Die Beklagte hat damit nach der Auffassung des Arbeitsgerichts Emden gegen ihre Verpflichtung aus Art. 31 Abs. 2 der EU Grundrechte-Charta zur Einrichtung eines objektiven, verlässlichen und zugänglichen Systems für die Erfassung der täglichen Arbeitszeit des Klägers verstoßen.

 

Diese Verpflichtung ergebe sich aus der unmittelbaren Anwendung von Art. 31 Abs. 2 der EU Grundrechte-Charta sowie der in deren Lichte auszulegenden Art. 3, 5 und 6 der Arbeitszeitrichtlinie (2003/88/EG), denen sich die Verpflichtung des Arbeitgebers zur Einrichtung eines Systems zur Arbeitszeiterfassung entnehmen ließe. Diese Pflicht treffe den Arbeitgeber ohne dass es hierzu einer Umsetzung durch den deutschen Gesetzgeber bedürfe.

 

Konsequenzen für die Praxis

Das Arbeitsgericht Emden verpflichtet Arbeitgeber damit zur generellen Arbeitszeiterfassung aller Mitarbeiter.

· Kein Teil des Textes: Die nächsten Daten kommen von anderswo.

Lemma passes_dispatch slots rem jt slot job cands w (k : queue C tally) :
  dict_get jt slots = Some slot → fits jt slot rem job w = true →
  (∀ w', passes slots rem w' cands (k w')) →
  passes slots rem w ((jt, job) :: cands) ((_dispatch_job (C := C) cfg jt job;; k) w).
Proof.
  intros Hslot Hfit Hk. pose proof (dispatch_dispatched jt job w) as Hd.
  unfold state_of in Hd. rewrite run_bind.
  destruct (_dispatch_job cfg jt job w) as [[u|[]] w1]. simpl in Hd.
  destruct (Hk w1) as (l & Hl & Hsub & Hfits). exists ((jt, job) :: l). split_and!.
  - by apply (dispatched_trans [_] l w w1).
  - by apply sublist_skip.
  - intros jt' job' [[= -> ->]|Hin]%elem_of_cons; [by exists slot|].
    destruct (Hfits _ _ Hin) as (slot' & Hs' & Hf'). exists slot'. split; [done|].
    rewrite <- Hf'. symmetry. apply fits_same, Hd.
Qed.

Lemma pass1_passes slots rem cands d w :
  passes slots rem w cands (pass1 (C := C) cfg slots rem cands d w).
Proof.
  revert d w. induction cands as [|[jt job] cands IH]; intros d w; [apply passes_nothing|].
  cbn [pass1]. destruct (dict_get jt slots) as [slot|] eqn:Hslot; [|apply passes_nothing].
  rewrite run_here.
  destruct (at_capacity jt slot d w); [apply passes_skip, IH|].
  destruct (fits jt slot rem job w) eqn:Hfit; simpl; [|apply passes_skip, IH].
  by apply (passes_dispatch slots rem jt slot).
Qed.

Lemma dispatch_type_passes slots jt slot rem cands d w :
  dict_get jt slots = Some slot →
  passes slots rem w (pair jt <$> cands) (dispatch_type (C := C) cfg jt slot rem cands d w).
Proof.
  intros Hslot. revert d w. induction cands as [|job cands IH]; intros d w;
    [apply passes_nothing|]. cbn [dispatch_type].
  rewrite run_here.
  destruct (at_capacity jt slot d w); [apply passes_nothing|]. rewrite fmap_cons.
  destruct (fits jt slot rem job w) eqn:Hfit; simpl; [|apply passes_skip, IH].
  by apply (passes_dispatch slots rem jt slot).
Qed.

(** ** The order of a window's dispatches *)

Lemma dict_set_keys {A} k (v : A) d :
  (dict_set k v d).*1 = if decide (k ∈ d.*1) then d.*1 else d.*1 ++ [k].
Proof.
  induction d as [|[k' v'] d IH]; cbn [dict_set].
  { rewrite decide_False; [done|apply not_elem_of_nil]. }
  destruct (decide (k = k')) as [->|Hne]; rewrite !fmap_cons; simpl fst.
  - rewrite decide_True by left. done.
  - rewrite IH. destruct (decide (k ∈ d.*1)) as [Hin|Hin].
    + rewrite decide_True by by right. done.
    + rewrite decide_False; [done|]. by intros [?|?]%elem_of_cons.
Qed.

Lemma slots_by_type_nodup slots : NoDup (slots_by_type slots).*1.
Proof.
  unfold slots_by_type. assert (NoDup ([] : list (string * JobWindowSlot)).*1) as Hnd
    by constructor.
  revert Hnd. generalize ([] : list (string * JobWindowSlot)).
  induction slots as [|s slots IH]; intros d Hnd; [done|]. simpl. apply IH.
  rewrite dict_set_keys. case_decide; [done|]. apply NoDup_app. split_and!; [done| |].
  - intros x Hx ->%list_elem_of_singleton. done.
  - apply NoDup_singleton.
Qed.

(** The jobs of one type, in the order they were dispatched. *)
Definition of_type (jt : string) (l : list (string * AnyJob)) : list AnyJob :=
  (filter (λ c, c.1 = jt) l).*2.

Lemma of_type_app jt l1 l2 : of_type jt (l1 ++ l2) = of_type jt l1 ++ of_type jt l2.
Proof. unfold of_type. by rewrite filter_app, fmap_app. Qed.

Lemma of_type_pairs jt l : of_type jt (pair jt <$> l) = l.
Proof.
  unfold of_type. induction l as [|x l IH]; [done|]. rewrite fmap_cons.
  rewrite filter_cons_True by done. csimpl. by rewrite IH.
Qed.

Lemma of_type_absent jt l : (∀ job, (jt, job) ∉ l) → of_type jt l = [].
Proof.
  intros Hl. unfold of_type.
  assert (filter (λ c, c.1 = jt) l = []) as ->; [|done]. apply elem_of_nil_inv.
  intros [jt' job] [Hjt Hin]%list_elem_of_filter. simpl in Hjt. subst. by destruct (Hl job).
Qed.

Lemma of_type_sublist jt l k : l `sublist_of` k → of_type jt l `sublist_of` of_type jt k.
Proof.
  unfold of_type. induction 1 as [|[t x] l k Hlk IH|[t x] l k Hlk IH]; [done|..];
    rewrite ?filter_cons; case_decide; csimpl; [by apply sublist_skip|done|by apply sublist_cons|done].
Qed.

(** A run of normal dispatches: oldest first within each type, of queued normal
    jobs, each with a slot it fits in. *)
Record orderly_normal (slots : list (string * JobWindowSlot)) (remaining : Z) w
    (l : list (string * AnyJob)) : Prop := {
  normal_sorted jt : StronglySorted (key_le any_created_at) (of_type jt l);
  normal_member jt job : (jt, job) ∈ l →
    any_status job = QUEUED ∧ any_priority job = "normal" ∧
    ∃ slot, dict_get jt slots = Some slot ∧ fits jt slot remaining job w = true
}.

Lemma orderly_nil slots rem w : orderly_normal slots rem w [].
Proof. split; [intros jt; constructor|]. by intros jt job ?%elem_of_nil. Qed.

Lemma orderly_app slots rem w w1 l1 l2 :
  q_benchmarks w1 = q_benchmarks w →
  orderly_normal slots rem w l1 → orderly_normal slots rem w1 l2 →
  (∀ jt, of_type jt l1 = [] ∨ of_type jt l2 = []) → orderly_normal slots rem w (l1 ++ l2).
Proof.
  intros Hb [S1 M1] [S2 M2] Hdis. split.
  - intros jt. rewrite of_type_app. destruct (Hdis jt) as [Hn|Hn]; rewrite Hn;
      [apply S2|rewrite app_nil_r; apply S1].
  - intros jt job [Hin|Hin]%elem_of_app; [by apply M1|].
    destruct (M2 _ _ Hin) as (Hst & Hp & slot & Hs & Hf). split_and!; [done|done|].
    exists slot. split; [done|]. rewrite <- Hf. symmetry. by apply fits_same.
Qed.

(** One type's loop over its normal candidates. *)
Lemma dispatch_type_orderly slots jt slot rem n d w :
  dict_get jt slots = Some slot →
  ∃ l r w', dispatch_type (C := C) cfg jt slot rem
      (take n (oldest_job_first (candidates "normal" jt w))) d w = (r, w') ∧
    dispatched l w w' ∧ orderly_normal slots rem w l ∧ ∀ jt' job, (jt', job) ∈ l → jt' = jt.
Proof.
  intros Hslot. set (cands := take n (oldest_job_first (candidates "normal" jt w))).
  destruct (dispatch_type_passes slots jt slot rem cands d w Hslot) as (l & Hl & Hsub & Hfit).
  destruct (dispatch_type cfg jt slot rem cands d w) as [r w']. exists l, r, w'.
  assert (∀ jt' job, (jt', job) ∈ l → jt' = jt ∧ job ∈ cands) as Hin.
  { intros jt' job Hin. eapply elem_of_sublist, list_elem_of_fmap in Hin; [|done].
    by destruct Hin as (j & [= -> ->] & ?). }
  split_and!; [done|done| |by intros jt' job [-> _]%Hin]. split.
  - intros jt'. destruct (decide (jt' = jt)) as [->|Hne].
    + apply StronglySorted_sublist with (oldest_job_first (candidates "normal" jt w));
        [|apply sort_by_sorted].
      transitivity cands; [|apply sublist_take].
      rewrite <- (of_type_pairs jt cands). by apply of_type_sublist.
    + rewrite of_type_absent; [constructor|]. by intros job [? _]%Hin.
  - intros jt' job Hjob. destruct (Hin _ _ Hjob) as [-> Hc].
    assert (job ∈ candidates "normal" jt w) as (_ & Hst & Hp)%candidates_spec.
    { apply subseteq_take in Hc. unfold oldest_job_first in Hc. by rewrite sort_by_elem_of in Hc. }
    split_and!; [done|done|by apply Hfit].
Qed.

Lemma pass2_orderly slots rem types d w :
  NoDup types →
  ∃ l r w', pass2 (C := C) cfg slots rem types d w = (r, w') ∧
    dispatched l w w' ∧ orderly_normal slots rem w l ∧
    ∀ jt job, (jt, job) ∈ l → jt ∈ types ∧ jt ≠ "training".
Proof.
  intros Hnd. revert d w. induction types as [|jt types IH]; intros d w.
  { exists [], (Ok d), w. split_and!; [done|apply dispatched_none|apply orderly_nil|].
    by intros jt job ?%elem_of_nil. }
  apply NoDup_cons in Hnd as [Hjt Hnd]. specialize (IH Hnd). cbn [pass2].
  destruct (dict_get jt slots) as [slot|] eqn:Hslot.
  2: { destruct (IH d w) as (l & r & w' & Hrun & Hl & Ho & Hin). exists l, r, w'.
       split_and!; [done|done|done|]. intros jt' job [? ?]%Hin. split; [by right|done]. }
  rewrite run_here. cbv zeta. rewrite run_bind.
  assert (∃ l1 r1 w1, dispatch_type (C := C) cfg jt slot rem
      (if decide (jt = "training") then [] else oldest_job_first (candidates "normal" jt w)) d w
      = (r1, w1) ∧ dispatched l1 w w1 ∧ orderly_normal slots rem w l1 ∧
      ∀ jt' job, (jt', job) ∈ l1 → jt' = jt ∧ jt ≠ "training")
    as (l1 & r1 & w1 & -> & Hl1 & Ho1 & Hin1).
  { case_decide as Htr.
    - exists [], (Ok d), w. split_and!; [done|apply dispatched_none|apply orderly_nil|].
      by intros jt' job ?%elem_of_nil.
    - rewrite <- (firstn_all (oldest_job_first _)).
      edestruct (dispatch_type_orderly slots jt slot rem) as (l & r & w' & Hrun & Hl & Ho & Hin);
        [done|]. exists l, r, w'. split_and!; [exact Hrun|done|done|].
      intros jt' job Hj. split; [by eapply Hin|done]. }
  destruct r1 as [d1|[]]. destruct (IH d1 w1) as (l2 & r2 & w2 & Hrun & Hl2 & Ho2 & Hin2).
  exists (l1 ++ l2), r2, w2. split_and!; [done|by eapply dispatched_trans| |].
  - eapply orderly_app; [apply Hl1|done|done|]. intros jt'.
    destruct (decide (jt' = jt)) as [->|Hne]; [right|left]; apply of_type_absent.
    + by intros job [? _]%Hin2.
    + by intros job [? _]%Hin1.
  - intros jt' job [[-> ?]%Hin1|[? ?]%Hin2]%elem_of_app; split; [left|done|by right|done].
Qed.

Das deutsche Recht kennt bislang nur Spezialregelungen zur Arbeitszeiterfassung in bestimmten Wirtschaftsbereichen oder Wirtschaftszweigen sowie mit § 16 Abs. 2 Arbeitszeitgesetz (ArbZG) die Aufzeichnung von Mehrarbeit.

 

Die unmittelbare Anwendung europäischen Rechts, wie hier vom Arbeitsgericht Emden vorgenommen, ist umstritten. Es bedarf in Umsetzung der europäischen Vorgaben und zur Klarstellung und Rechtssicherheit einer entsprechenden Anpassung des deutschen Rechts, also des ArbZG. Diese dürfte voraussichtlich größtenteils an die bereits bestehenden Regelungen im Hinblick auf Aufbewahrungsfristen, die Ahndung von Verstößen und der Delegationsmöglichkeit der Aufzeichnung auf die Mitarbeiter anknüpfen.

 

Abzuwarten bleibt, ob Ausnahmen für bestimmte Tätigkeiten oder Unternehmen vorgesehen werden. Der EuGH hatte in seiner Entscheidung diese Möglichkeit angenommen. Interessant wird sein, welche Umsetzungsmöglichkeiten einzelne Unternehmen zur Zeiterfassung nutzen oder entwickeln werden; bestimmte Vorgaben zur Form der Zeiterfassung (Erfassung mittels eines elektronischen Systems, durch händisch erstellte Stundenzettel oder in anderer Form) existieren nämlich nicht. Sie dürfte insbesondere von den jeweiligen Einzel- und Besonderheiten der Unternehmen, Arbeitnehmer und Tätigkeiten abhängen. Natürlich spielt dabei auch die Berücksichtigung des Datenschutzrechts eine relevante Rolle.

 

Im Hinblick auf Vergütungsprozesse sind Arbeitgeber bereits jetzt gut beraten, die Arbeitszeiten ihrer Mitarbeiter möglichst konkret zu erfassen, um im Streitfall ihrer Darlegungs- und Beweislast nachkommen zu können.